Assignment
Return the listing in full, word for word.

Records provided
------------------------------------
Lemma uses_when_some {A} (o : option A) f :
  (forall a, uses no_file_call (f a)) -> uses no_file_call (when_some o f).
Proof. intros Hf. destruct o; [apply Hf|exact I]. Qed.
#[local] Hint Resolve uses_when_some : uses.
Lemma uses_close_debugger id : uses no_file_call (close_debugger id).
Proof. unfold close_debugger, when_some. uses_tac. Qed.
#[local] Hint Resolve uses_close_debugger : uses.
Lemma uses_terminate id : uses no_file_call (terminate_worker id).
Proof. unfold terminate_worker, gather_other, when_some. uses_tac. Qed.
#[local] Hint Resolve uses_terminate : uses.
Lemma uses_record id c t src d : uses no_file_call (record cfg id c t src d).
Proof. unfold record, apply. uses_tac. Qed.
Lemma uses_append id a : uses no_file_call (append_action cfg id a).
Proof. unfold append_action, apply. uses_tac. Qed.
Lemma uses_wait id p : uses no_file_call (wait_for_qmp_running cfg id p).
Proof. unfold wait_for_qmp_running. uses_tac. Qed.
#[local] Hint Resolve uses_record uses_append uses_wait : uses.
Lemma uses_launch id : uses no_file_call (launch cfg cwd id).
Proof. unfold launch, launch_local_worker. uses_tac. Qed.
Lemma uses_restore id : uses no_file_call (restore_virtual_environment cfg id).
Proof. unfold restore_virtual_environment, with_qmp, execute_qmp, when_some. uses_tac. Qed.
Lemma uses_unlink s : uses no_file_call (unlink_sockets s).
Proof. unfold unlink_sockets. uses_tac. Qed.
#[local] Hint Resolve uses_launch uses_restore uses_unlink : uses.
Lemma uses_power_off id : uses no_file_call (power_off_worker id).
Proof. unfold power_off_worker, publish. uses_tac. Qed.
Lemma uses_power_on id : uses no_file_call (power_on_worker cfg cwd id).
Proof. unfold power_on_worker, publish, clear_private. uses_tac. Qed.
#[local] Hint Resolve uses_power_off uses_power_on : uses.
Lemma uses_apply_replay id a : uses no_file_call (apply_replay_action cfg cwd id a).
Proof.
  unfold apply_replay_action, offset, write_stdin, send_replayed, with_qmp, execute_qmp, lift. uses_tac.
Qed.
#[local] Hint Resolve uses_apply_replay : uses.
Lemma uses_replay_one id v t a : uses no_file_call (replay_one cfg cwd id v t a).
Proof. unfold replay_one. uses_tac. Qed.

Context (Hcfg : sane_settings cfg).
Abbreviation swp := (wp s_replies s_answers (world_inv cfg) rely).

Lemma no_calls l : Forall (fun e => no_file_call (operation e)) l -> fs_calls l = [].
Proof.
  induction 1 as [|e l He _ IH]; [done|]. destruct e as [o r|o r]; [|exact IH]. destruct o; first [exact IH | destruct He].
Qed.
(** A quiet coroutine adds no file-system call to the trace. *)
Lemma wp_quiet self {A} (m : sco A) Q tr w :
  uses no_file_call m -> keeps cfg m -> world_inv cfg w ->
  (forall tr' r w', world_inv cfg w' -> wrel w w' -> fs_calls tr' = fs_calls tr -> Q tr' r w') ->
  swp self m Q tr w.
Proof.
  intros Hu Hk Hw H. eapply wp_mono; [|apply wp_uses; [exact Hu|]].
  2:{ apply (keeps_rel _ _ _ (fun _ _ w' => world_inv cfg w' /\ wrel w w')); [done|done|].
      intros tr' r w' H1 H2. exact (conj H1 H2). }
  intros tr' r w' [[H1 H2] (l & -> & Hl)]. apply H; [done|done|].
  by rewrite fs_calls_app, (no_calls l Hl), app_nil_r.
Qed.
Lemma bind_quiet self {A B} (m : sco A) (k : A -> sco B) Q tr w :
  uses no_file_call m -> keeps cfg m -> world_inv cfg w ->
  (forall tr' r w', world_inv cfg w' -> wrel w w' -> fs_calls tr' = fs_calls tr ->
     match r with Ok a => swp self (k a) Q tr' w' | Err e => Q tr' (Err e) w' end) ->
  swp self (m ≫= k) Q tr w.
Proof.
  intros Hu Hk Hw H. apply wp_bind, wp_quiet; [done|done|done|]. intros tr' r w' H1 H2 H3.
  specialize (H tr' r w' H1 H2 H3). by destruct r.
Qed.
Lemma bind_file self {A} c (k : unit -> sco A) (Q : _ -> res A -> World -> Prop) tr w :
  (forall tr', fs_calls tr' = fs_calls tr ++ [c] -> swp self (k tt) Q tr' w) ->
  (forall tr' e, Q tr' (Err e) w) -> swp self (scall (Fs c) ≫= k) Q tr w.
Proof.
  intros H He. apply bind_call. intros [[]|e] _; [|apply He]. apply H. by rewrite fs_calls_app.
Qed.

Lemma uses_call o : no_file_call o -> uses no_file_call (scall o).
Proof. done. Qed.
Lemma uses_upd id f : uses no_file_call (upd id f).
Proof. done. Qed.
Lemma uses_read id : uses no_file_call (read id).
Proof. done. Qed.

#[local] Hint Resolve uses_call uses_upd uses_read uses_replay_one : uses.
Ltac replay_keeps :=
  repeat (intros; first [solve [solve_keeps] | by apply keeps_upd, good_reset_for_replay
    | by apply keeps_upd, good_new_generation | apply keeps_bind]).

(** The flash image a replay starts from: the padded upload, unless the
    session's private data were erased meanwhile. *)
Definition baseline (s : SessionRecord) (image : bytes) : Prop :=
  image = [] \/ sha256_hexdigest image = flash_sha256 (s_firmware s).

Lemma replay_baseline self id actions speed s tr w : world_inv cfg w -> session id w = Some s ->
  swp self (replay_body cfg cwd id actions speed) (fun tr' r w' => r = Ok tt ->
    exists image, baseline s image /\ fs_calls tr' = fs_calls tr ++
      [FsWrite (path_str (flash_path s)) image; FsChmod (path_str (flash_path s)) (oct "600")]) tr w.
Proof.
  intros Hw Hs. unfold replay_body.
  apply bind_quiet; [apply uses_terminate|solve_keeps|done|]. intros tr1 [[]|e] w1 Hw1 R1 E1; [|done].
  destruct (wrel_session id w w1 s R1 Hs) as (s1 & Hs1 & Hrel).
  eapply bind_read; [done|].
  apply bind_quiet; [by apply uses_call|solve_keeps|done|]. intros tr2 [[]|e] w2 Hw2 R2 E2; [|done].
  apply bind_file; [|done]. intros tr3 E3. apply bind_file; [|done]. intros tr4 E4.
  assert (baseline s (initial_flash_image s1)) as Hb.
  { destruct (inv_image _ _ (proj2 (inv_sessions _ _ Hw1 id s1 Hs1))) as [->|Hi]; [by left|right].
    by rewrite <- (rel_firmware _ _ Hrel). }
  rewrite <- (rel_flash _ _ Hrel). apply wp_quiet; [uses_tac|replay_keeps|done|].
  intros tr5 r5 w5 _ _ E5 _. exists (initial_flash_image s1). split; [exact Hb|].
  by rewrite E5, E4, E3, E2, E1, <- app_assoc.
Qed.

(** ** What the worker receives *)

(** Bytes on its standard input and QMP commands, in order. *)
Inductive effect := StdinBytes (b : bytes) | QmpCommand (command : text) (arguments : option json).
Definition effects (tr : list (event sop sresp)) : list effect :=
  omap (fun e => match e with
                 | Called (StdinWrite _ b) (Ok _) => Some (StdinBytes b)
                 | Awaited (ExecuteQmp _ c a _) _ => Some (QmpCommand c a)
                 | _ => None
                 end) tr.
Lemma effects_app l1 l2 : effects (l1 ++ l2) = effects l1 ++ effects l2.
Proof. apply omap_app. Qed.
------------------------------------
The answer
Lemma uses_when_some {A} (o : option A) f :
  (forall a, uses no_file_call (f a)) -> uses no_file_call (when_some o f).
Proof. intros Hf. destruct o; [apply Hf|exact I]. Qed.
#[local] Hint Resolve uses_when_some : uses.
Lemma uses_close_debugger id : uses no_file_call (close_debugger id).
Proof. unfold close_debugger, when_some. uses_tac. Qed.
#[local] Hint Resolve uses_close_debugger : uses.
Lemma uses_terminate id : uses no_file_call (terminate_worker id).
Proof. unfold terminate_worker, gather_other, when_some. uses_tac. Qed.
#[local] Hint Resolve uses_terminate : uses.
Lemma uses_record id c t src d : uses no_file_call (record cfg id c t src d).
Proof. unfold record, apply. uses_tac. Qed.
Lemma uses_append id a : uses no_file_call (append_action cfg id a).
Proof. unfold append_action, apply. uses_tac. Qed.
Lemma uses_wait id p : uses no_file_call (wait_for_qmp_running cfg id p).
Proof. unfold wait_for_qmp_running. uses_tac. Qed.
#[local] Hint Resolve uses_record uses_append uses_wait : uses.
Lemma uses_launch id : uses no_file_call (launch cfg cwd id).
Proof. unfold launch, launch_local_worker. uses_tac. Qed.
Lemma uses_restore id : uses no_file_call (restore_virtual_environment cfg id).
Proof. unfold restore_virtual_environment, with_qmp, execute_qmp, when_some. uses_tac. Qed.
Lemma uses_unlink s : uses no_file_call (unlink_sockets s).
Proof. unfold unlink_sockets. uses_tac. Qed.
#[local] Hint Resolve uses_launch uses_restore uses_unlink : uses.
Lemma uses_power_off id : uses no_file_call (power_off_worker id).
Proof. unfold power_off_worker, publish. uses_tac. Qed.
Lemma uses_power_on id : uses no_file_call (power_on_worker cfg cwd id).
Proof. unfold power_on_worker, publish, clear_private. uses_tac. Qed.
#[local] Hint Resolve uses_power_off uses_power_on : uses.
Lemma uses_apply_replay id a : uses no_file_call (apply_replay_action cfg cwd id a).
Proof.
  unfold apply_replay_action, offset, write_stdin, send_replayed, with_qmp, execute_qmp, lift. uses_tac.
Qed.
#[local] Hint Resolve uses_apply_replay : uses.
Lemma uses_replay_one id v t a : uses no_file_call (replay_one cfg cwd id v t a).
Proof. unfold replay_one. uses_tac. Qed.

Context (Hcfg : sane_settings cfg).
Abbreviation swp := (wp s_replies s_answers (world_inv cfg) rely).

Lemma no_calls l : Forall (fun e => no_file_call (operation e)) l -> fs_calls l = [].
Proof.
  induction 1 as [|e l He _ IH]; [done|]. destruct e as [o r|o r]; [|exact IH]. destruct o; first [exact IH | destruct He].
Qed.
(** A quiet coroutine adds no file-system call to the trace. *)
Lemma wp_quiet self {A} (m : sco A) Q tr w :
  uses no_file_call m -> keeps cfg m -> world_inv cfg w ->
  (forall tr' r w', world_inv cfg w' -> wrel w w' -> fs_calls tr' = fs_calls tr -> Q tr' r w') ->
  swp self m Q tr w.
Proof.
  intros Hu Hk Hw H. eapply wp_mono; [|apply wp_uses; [exact Hu|]].
  2:{ apply (keeps_rel _ _ _ (fun _ _ w' => world_inv cfg w' /\ wrel w w')); [done|done|].
      intros tr' r w' H1 H2. exact (conj H1 H2). }
  intros tr' r w' [[H1 H2] (l & -> & Hl)]. apply H; [done|done|].
  by rewrite fs_calls_app, (no_calls l Hl), app_nil_r.
Qed.
Lemma bind_quiet self {A B} (m : sco A) (k : A -> sco B) Q tr w :
  uses no_file_call m -> keeps cfg m -> world_inv cfg w ->
  (forall tr' r w', world_inv cfg w' -> wrel w w' -> fs_calls tr' = fs_calls tr ->
     match r with Ok a => swp self (k a) Q tr' w' | Err e => Q tr' (Err e) w' end) ->
  swp self (m ≫= k) Q tr w.
Proof.
  intros Hu Hk Hw H. apply wp_bind, wp_quiet; [done|done|done|]. intros tr' r w' H1 H2 H3.
  specialize (H tr' r w' H1 H2 H3). by destruct r.
Qed.
Lemma bind_file self {A} c (k : unit -> sco A) (Q : _ -> res A -> World -> Prop) tr w :
  (forall tr', fs_calls tr' = fs_calls tr ++ [c] -> swp self (k tt) Q tr' w) ->
  (forall tr' e, Q tr' (Err e) w) -> swp self (scall (Fs c) ≫= k) Q tr w.
Proof.
  intros H He. apply bind_call. intros [[]|e] _; [|apply He]. apply H. by rewrite fs_calls_app.
Qed.

Lemma uses_call o : no_file_call o -> uses no_file_call (scall o).
Proof. done. Qed.
Lemma uses_upd id f : uses no_file_call (upd id f).
Proof. done. Qed.
Lemma uses_read id : uses no_file_call (read id).
Proof. done. Qed.

#[local] Hint Resolve uses_call uses_upd uses_read uses_replay_one : uses.
Ltac replay_keeps :=
  repeat (intros; first [solve [solve_keeps] | by apply keeps_upd, good_reset_for_replay
    | by apply keeps_upd, good_new_generation | apply keeps_bind]).

(** The flash image a replay starts from: the padded upload, unless the
    session's private data were erased meanwhile. *)
Definition baseline (s : SessionRecord) (image : bytes) : Prop :=
  image = [] \/ sha256_hexdigest image = flash_sha256 (s_firmware s).

Lemma replay_baseline self id actions speed s tr w : world_inv cfg w -> session id w = Some s ->
  swp self (replay_body cfg cwd id actions speed) (fun tr' r w' => r = Ok tt ->
    exists image, baseline s image /\ fs_calls tr' = fs_calls tr ++
      [FsWrite (path_str (flash_path s)) image; FsChmod (path_str (flash_path s)) (oct "600")]) tr w.
Proof.
  intros Hw Hs. unfold replay_body.
  apply bind_quiet; [apply uses_terminate|solve_keeps|done|]. intros tr1 [[]|e] w1 Hw1 R1 E1; [|done].
  destruct (wrel_session id w w1 s R1 Hs) as (s1 & Hs1 & Hrel).
  eapply bind_read; [done|].
  apply bind_quiet; [by apply uses_call|solve_keeps|done|]. intros tr2 [[]|e] w2 Hw2 R2 E2; [|done].
  apply bind_file; [|done]. intros tr3 E3. apply bind_file; [|done]. intros tr4 E4.
  assert (baseline s (initial_flash_image s1)) as Hb.
  { destruct (inv_image _ _ (proj2 (inv_sessions _ _ Hw1 id s1 Hs1))) as [->|Hi]; [by left|right].
    by rewrite <- (rel_firmware _ _ Hrel). }
  rewrite <- (rel_flash _ _ Hrel). apply wp_quiet; [uses_tac|replay_keeps|done|].
  intros tr5 r5 w5 _ _ E5 _. exists (initial_flash_image s1). split; [exact Hb|].
  by rewrite E5, E4, E3, E2, E1, <- app_assoc.
Qed.

(** ** What the worker receives *)

(** Bytes on its standard input and QMP commands, in order. *)
Inductive effect := StdinBytes (b : bytes) | QmpCommand (command : text) (arguments : option json).
Definition effects (tr : list (event sop sresp)) : list effect :=
  omap (fun e => match e with
                 | Called (StdinWrite _ b) (Ok _) => Some (StdinBytes b)
                 | Awaited (ExecuteQmp _ c a _) _ => Some (QmpCommand c a)
                 | _ => None
                 end) tr.
Lemma effects_app l1 l2 : effects (l1 ++ l2) = effects l1 ++ effects l2.
Proof. apply omap_app. Qed.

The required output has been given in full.